▸ TASK BRIEF: Below are some records; output exactly the lines from the line with "Some state ∧" to the line with "unfold validateReplayState, tables_of.", both ends kept, and nothing more.

▸ TASK INPUTS:
[Start of Attachment]

Definition aapply (capacity : Z) (a : AReplay) (r : Reservation) : AReplay :=
  match adecide capacity a r with
  | Some ReservationAccepted => arecord a r
  | _ => a
  end.

(** A reservation the validator lets through at [now]. *)
Definition admissible `{GoText} (ctx : Ctx) (now : Time) (r : Reservation) : Prop :=
  ctx = None ∧ validateReservation r = Ok tt ∧ After (ExpiresAt r) now = true.

(** ** The interface *)

(** [Env] is what the surroundings of one call decide (clock, faults, commit).
    A store answers as the abstract table does; a call that fails either changes
    nothing or has recorded exactly the reservation it was asked for. *)
Class ReplayStore `{GoText} (S Env : Type) := {
  capacity : Z;
  env_now : Env → Time;
  env_ctx : Env → Ctx;
  reserve : Env → S → Reservation → S * result ReservationOutcome;
  represents : S → AReplay → Prop;
  reserve_law : ∀ env s a r s' o,
    represents s a → reserve env s r = (s', o) →
    match o with
    | Ok outcome =>
        admissible (env_ctx env) (env_now env) r ∧
        adecide capacity a r = Some outcome ∧ represents s' (aapply capacity a r)
    | Err _ =>
        represents s' a ∨
        (admissible (env_ctx env) (env_now env) r ∧
         adecide capacity a r = Some ReservationAccepted ∧ represents s' (arecord a r))
    end;
}.

(** ** Lemmas on validation *)

Definition colon_free (c : string) : Prop := ContainsChar c ":" = false.

Lemma validateID_Ok `{GoText} v p u : validateID v p = Ok u → has_prefix v p = true.
Proof. unfold validateID. by case_match. Qed.

Lemma is_ok_validateID `{GoText} v p : is_ok (validateID v p) = has_prefix v p.
Proof. unfold validateID. by case_match. Qed.

Lemma has_prefix_colon_free `{GoText} v p : has_prefix v p = true → colon_free v.
Proof. intros Hv. eapply ContainsChar_forall; [by eapply has_prefix_alphabet|done]. Qed.

Lemma validateReservation_Ok `{GoText} r u :
  validateReservation r = Ok u →
  has_prefix (CellID r) "cell" = true ∧ has_prefix (BuildID r) "bld" = true ∧
  Generation r ≠ 0 ∧ is_nonce (Nonce r) = true ∧ is_digest (PayloadDigest r) = true.
Proof.
  unfold validateReservation. intros Hv. run_ok Hv.
  repeat match goal with Hi : validateID _ _ = Ok _ |- _ => apply validateID_Ok in Hi end.
  bsimpl. auto.
Qed.

(** ** String keys against pairs *)

(** The string-keyed tables hold what the abstract table holds. *)
Record rel (t : tables) (a : AReplay) : Prop := {
  rel_builds : ∀ c b, colon_free c → builds t !! key_of c b = watermark a !! (c, b);
  rel_nonces : ∀ c n, colon_free c →
    nonces t !! key_of c n = if decide ((c, n) ∈ used a) then Some true else None;
  rel_size_builds : size (builds t) = size (watermark a);
  rel_size_nonces : size (nonces t) = size (used a);
}.

Lemma rel_empty : rel empty_tables empty_replay.
Proof. split; try done; intros; simpl; by rewrite ?lookup_empty, ?decide_False by set_solver. Qed.

Lemma key_inj c b c' b' :
  colon_free c → colon_free c' → key_of c b = key_of c' b' → (c, b) = (c', b').
Proof. intros Hc Hc' Heq. by destruct (join_inj ":" c b c' b' Hc Hc' Heq) as [-> ->]. Qed.

Lemma rel_nonce_seen t a c n :
  rel t a → colon_free c → nonce_seen t (key_of c n) = bool_decide ((c, n) ∈ used a).
Proof.
  intros Hr Hc. unfold nonce_seen. rewrite (rel_nonces t a Hr c n Hc).
  case_decide; by rewrite ?bool_decide_true, ?bool_decide_false by done.
Qed.

Lemma lookup_insert_key {V} (m : gmap string V) (w : gmap (string * string) V) c b v :
  colon_free c →
  (∀ c' b', colon_free c' → m !! key_of c' b' = w !! (c', b')) →
  ∀ c' b', colon_free c' →
    <[key_of c b := v]> m !! key_of c' b' = <[(c, b) := v]> w !! (c', b').
Proof.
  intros Hc Hm c' b' Hc'. rewrite !lookup_insert. rewrite Hm by done.
  destruct (decide ((c, b) = (c', b'))) as [Heq|Hne].
  - injection Heq as -> ->. by rewrite decide_True.
  - rewrite decide_False; [done|]. intros Heq. apply Hne. by apply key_inj.
Qed.

Lemma rel_record t a r :
  rel t a → colon_free (CellID r) → (CellID r, Nonce r) ∉ used a →
  rel {| builds := <[buildKey r := entry_of r]> (builds t);
         nonces := <[nonceKey r := true]> (nonces t) |} (arecord a r).
Proof.
  intros Hr Hc Hn. pose proof (rel_nonces t a Hr (CellID r) (Nonce r) Hc) as Hk.
  rewrite decide_False in Hk by done.
  split; simpl; unfold buildKey, nonceKey.
  - apply lookup_insert_key; [done|]. apply Hr.
  - intros c n Hc'. rewrite lookup_insert.
    destruct (decide ((CellID r, Nonce r) = (c, n))) as [Heq|Hne].
    + injection Heq as -> ->. by rewrite !decide_True by set_solver.
    + rewrite decide_False by (intros Heq; apply Hne; by apply key_inj).
      rewrite (rel_nonces t a Hr) by done.
      destruct (decide ((c, n) ∈ used a)); [rewrite decide_True by set_solver|rewrite decide_False by set_solver]; done.
  - pose proof (rel_builds t a Hr (CellID r) (BuildID r) Hc) as Hb.
    destruct (watermark a !! (CellID r, BuildID r)) eqn:Hw.
    + rewrite !map_size_insert_Some by eauto. apply Hr.
    + rewrite !map_size_insert_None by done. f_equal. apply Hr.
  - rewrite map_size_insert_None by done. rewrite size_union by set_solver.
    rewrite size_singleton. f_equal. apply Hr.
Qed.

(** The Go routine decides and records what the abstract table does. *)
Lemma reserveReplayState_refines max t a r t' o :
  rel t a → colon_free (CellID r) → reserveReplayState t max r = (t', o) →
  match o with
  | Ok outcome => adecide max a r = Some outcome
  | Err _ => adecide max a r = None
  end ∧ rel t' (aapply max a r) ∧ (o ≠ Ok ReservationAccepted → t' = t).
Proof.
  intros Hr Hc. unfold reserveReplayState, aapply, adecide.
  assert (nonce_seen t (nonceKey r) = bool_decide ((CellID r, Nonce r) ∈ used a)) as -> by (by apply rel_nonce_seen).
  assert (builds t !! buildKey r = watermark a !! (CellID r, BuildID r)) as -> by (by apply rel_builds).
  cbv zeta. rewrite <- (rel_size_builds t a Hr), <- (rel_size_nonces t a Hr).
  destruct (watermark a !! (CellID r, BuildID r)) as [e|] eqn:Hw.
  - destruct (Generation r <? e_Generation e) eqn:Hlt; [intros; by simplify_eq|].
    destruct (Generation r =? e_Generation e) eqn:Hgen.
    + destruct (String.eqb _ _ && String.eqb _ _) eqn:Heq; intros; simplify_eq; bsimpl.
      * rewrite decide_True; [done|]. destruct e, r; unfold entry_of; simpl in *; congruence.
      * rewrite decide_False; [done|]. intros <-. destruct Heq as [Heq|Heq]; by apply Heq.
    + case_bool_decide; [rewrite decide_True by done|rewrite decide_False by done]; [intros; by simplify_eq|].
      destruct (_ || _); intros; simplify_eq; [done|]. split; [done|]. split; [by apply rel_record|done].
  - case_bool_decide; [rewrite decide_True by done|rewrite decide_False by done]; [intros; by simplify_eq|].
    destruct (_ || _); intros; simplify_eq; [done|]. split; [done|]. split; [by apply rel_record|done].
Qed.

Lemma adecide_accepted_fresh max a r :
  adecide max a r = Some ReservationAccepted → (CellID r, Nonce r) ∉ used a.
Proof. unfold adecide. repeat case_match; naive_solver. Qed.

(** An acceptance is a newer generation than the one on record. *)
Lemma adecide_accepted_newer max a r e :
  adecide max a r = Some ReservationAccepted → watermark a !! (CellID r, BuildID r) = Some e →
  e_Generation e < Generation r.
Proof. unfold adecide. intros Hd Hw. rewrite Hw in Hd. repeat case_match; bsimpl; naive_solver lia. Qed.

Lemma aapply_accepted max a r :
  adecide max a r = Some ReservationAccepted → aapply max a r = arecord a r.
Proof. unfold aapply. by intros ->. Qed.

Lemma aapply_other max a r o :
  adecide max a r = o → o ≠ Some ReservationAccepted → aapply max a r = a.
Proof. unfold aapply. intros -> Ho. repeat case_match; congruence. Qed.

(** ** The in-memory store is a [ReplayStore] *)

Section Memory.
Context `{GoText} (maxEntries : Z).

Program Definition memory_store : ReplayStore tables (Ctx * Time) := {|
  capacity := maxEntries;
  env_now := snd;
  env_ctx := fst;
  reserve := fun env t r => Reserve_memory maxEntries env.1 env.2 t r;
  represents := rel;
|}.
Next Obligation.
  intros [ctx now] t a r t' o Hr. unfold Reserve_memory. simpl.
  destruct ctx as [e|]; [intros; simplify_eq; by left|].
  destruct (validateReservation r) as [[]|e] eqn:Hv; [|intros; simplify_eq; by left].
  destruct (After (ExpiresAt r) now) eqn:Hexp; simpl; [|intros; simplify_eq; by left].
  destruct (validateReservation_Ok r _ Hv) as (Hc%has_prefix_colon_free & _).
  intros Hrun. destruct (reserveReplayState_refines _ _ _ _ _ _ Hr Hc Hrun) as (Hd & Hrel & Hsame).
  destruct o as [outcome|e].
  - split; [done|]. auto.
  - left. by rewrite (Hsame ltac:(done)).
Qed.

End Memory.

(** ** The file store is a [ReplayStore] *)

Section File.
Context `{GoText} `{!Codec replayState} (maxEntries : Z).

Definition represents_file (file : option string) (a : AReplay) : Prop :=
  ∃ contents state, file = Some contents ∧ unmarshal contents = Some state ∧
    validateReplayState state maxEntries = Ok tt ∧ rel (tables_of state) a.

Lemma validateReplayState_Ok state u :
  validateReplayState state maxEntries = Ok u →
  Version state = replayStateVersion ∧
  Builds state = Some (builds (tables_of state)) ∧ Nonces state = Some (nonces (tables_of state)) ∧
  Z.of_nat (size (builds (tables_of state))) ≤ maxEntries ∧
  Z.of_nat (size (nonces (tables_of state))) ≤ maxEntries ∧
  map_forallb (valid_build_entry (nonces (tables_of state))) (builds (tables_of state)) = true ∧
  map_forallb valid_nonce_entry (nonces (tables_of state)) = true.
Proof.
  unfold validateReplayState, tables_of.
  destruct (Builds state) as [bs|], (Nonces state) as [ns|]; simpl; try done.
  intros Hv. run_ok Hv. rewrite !orb_false_iff, !negb_false_iff, Z.eqb_eq, !Z.ltb_ge in *. naive_solver.
Qed.

Lemma validateReplayState_intro state t :
  Version state = replayStateVersion →
  Z.of_nat (size (builds t)) ≤ maxEntries → Z.of_nat (size (nonces t)) ≤ maxEntries →
  map_forallb (valid_build_entry (nonces t)) (builds t) = true →
  map_forallb valid_nonce_entry (nonces t) = true →
  validateReplayState (with_tables state t) maxEntries = Ok tt.
Proof.
  unfold validateReplayState, with_tables. simpl. intros -> Hb Hn -> ->.
  rewrite (proj2 (Z.ltb_ge _ _) Hb), (proj2 (Z.ltb_ge _ _) Hn). done.
Qed.

Lemma valid_build_entry_mono ns key n e :
  valid_build_entry ns key e = true → valid_build_entry (<[n:=true]> ns) key e = true.
Proof.
  unfold valid_build_entry. destruct (Cut key ":") as [[c b]|]; [|done].
  rewrite !andb_true_iff. intros (? & Hn). split; [done|].
  rewrite lookup_insert. by case_decide.
Qed.

(** A state that was valid stays valid, so the write-time check never refuses an
    accepted reservation. *)
Lemma reserve_keeps_valid state r t :
  validateReplayState state maxEntries = Ok tt → validateReservation r = Ok tt →
  reserveReplayState (tables_of state) maxEntries r = (t, Ok ReservationAccepted) →
  validateReplayState (with_tables state t) maxEntries = Ok tt.
Proof.
  intros (Hver & _ & _ & Hsb & Hsn & HB & HN)%validateReplayState_Ok Hv Hrun.
  destruct (validateReservation_Ok r _ Hv) as (Hcell & Hbld & Hgen & Hnon & Hdig).
  pose proof (has_prefix_colon_free _ _ Hcell) as Hc.
  assert (Z.of_nat (size (builds (tables_of state))) < maxEntries ∧
          Z.of_nat (size (nonces (tables_of state))) < maxEntries ∧
          t = {| builds := <[buildKey r := entry_of r]> (builds (tables_of state));
                 nonces := <[nonceKey r := true]> (nonces (tables_of state)) |}) as (Lb & Ln & ->).
  { revert Hrun. unfold reserveReplayState. cbv zeta.
    repeat case_match; intros; simplify_eq; rewrite orb_false_iff, !Z.leb_gt in *; naive_solver. }
  apply validateReplayState_intro; cbn [builds nonces]; [done| | | |].
  - pose proof (size_insert_le (builds (tables_of state)) (buildKey r) (entry_of r)). lia.
  - pose proof (size_insert_le (nonces (tables_of state)) (nonceKey r) true). lia.
  - apply map_forallb_insert.
    + rewrite map_forallb_true in *. intros. apply valid_build_entry_mono. eauto.
    + unfold valid_build_entry, buildKey, key_of. change (":" +:+ ?x) with (String ":" x).
      rewrite Cut_app by done. rewrite !is_ok_validateID, Hcell, Hbld. simpl.
      rewrite Hnon, Hdig, (proj2 (Z.eqb_neq _ _) Hgen). simpl.
      unfold nonceKey. by rewrite lookup_insert_eq.
  - apply map_forallb_insert; [done|]. unfold valid_nonce_entry, nonceKey, key_of.
    change (":" +:+ ?x) with (String ":" x). rewrite Cut_app by done.
    by rewrite is_ok_validateID, Hcell, Hnon.
Qed.

Lemma tables_of_with_tables state t : tables_of (with_tables state t) = t.
Proof. by destruct t. Qed.

Lemma readState_represents io file a state :
  represents_file file a → readState maxEntries io file = Ok state →
  validateReplayState state maxEntries = Ok tt ∧ rel (tables_of state) a.
Proof.
  intros (c & st & -> & Hu & Hval & Hrel). unfold readState. intros Hrd. run_ok Hrd. by simplify_eq.
Qed.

[End of Attachment]

▸ ANSWER SECTION:
  ∃ contents state, file = Some contents ∧ unmarshal contents = Some state ∧
    validateReplayState state maxEntries = Ok tt ∧ rel (tables_of state) a.

Lemma validateReplayState_Ok state u :
  validateReplayState state maxEntries = Ok u →
  Version state = replayStateVersion ∧
  Builds state = Some (builds (tables_of state)) ∧ Nonces state = Some (nonces (tables_of state)) ∧
  Z.of_nat (size (builds (tables_of state))) ≤ maxEntries ∧
  Z.of_nat (size (nonces (tables_of state))) ≤ maxEntries ∧
  map_forallb (valid_build_entry (nonces (tables_of state))) (builds (tables_of state)) = true ∧
  map_forallb valid_nonce_entry (nonces (tables_of state)) = true.
Proof.
  unfold validateReplayState, tables_of.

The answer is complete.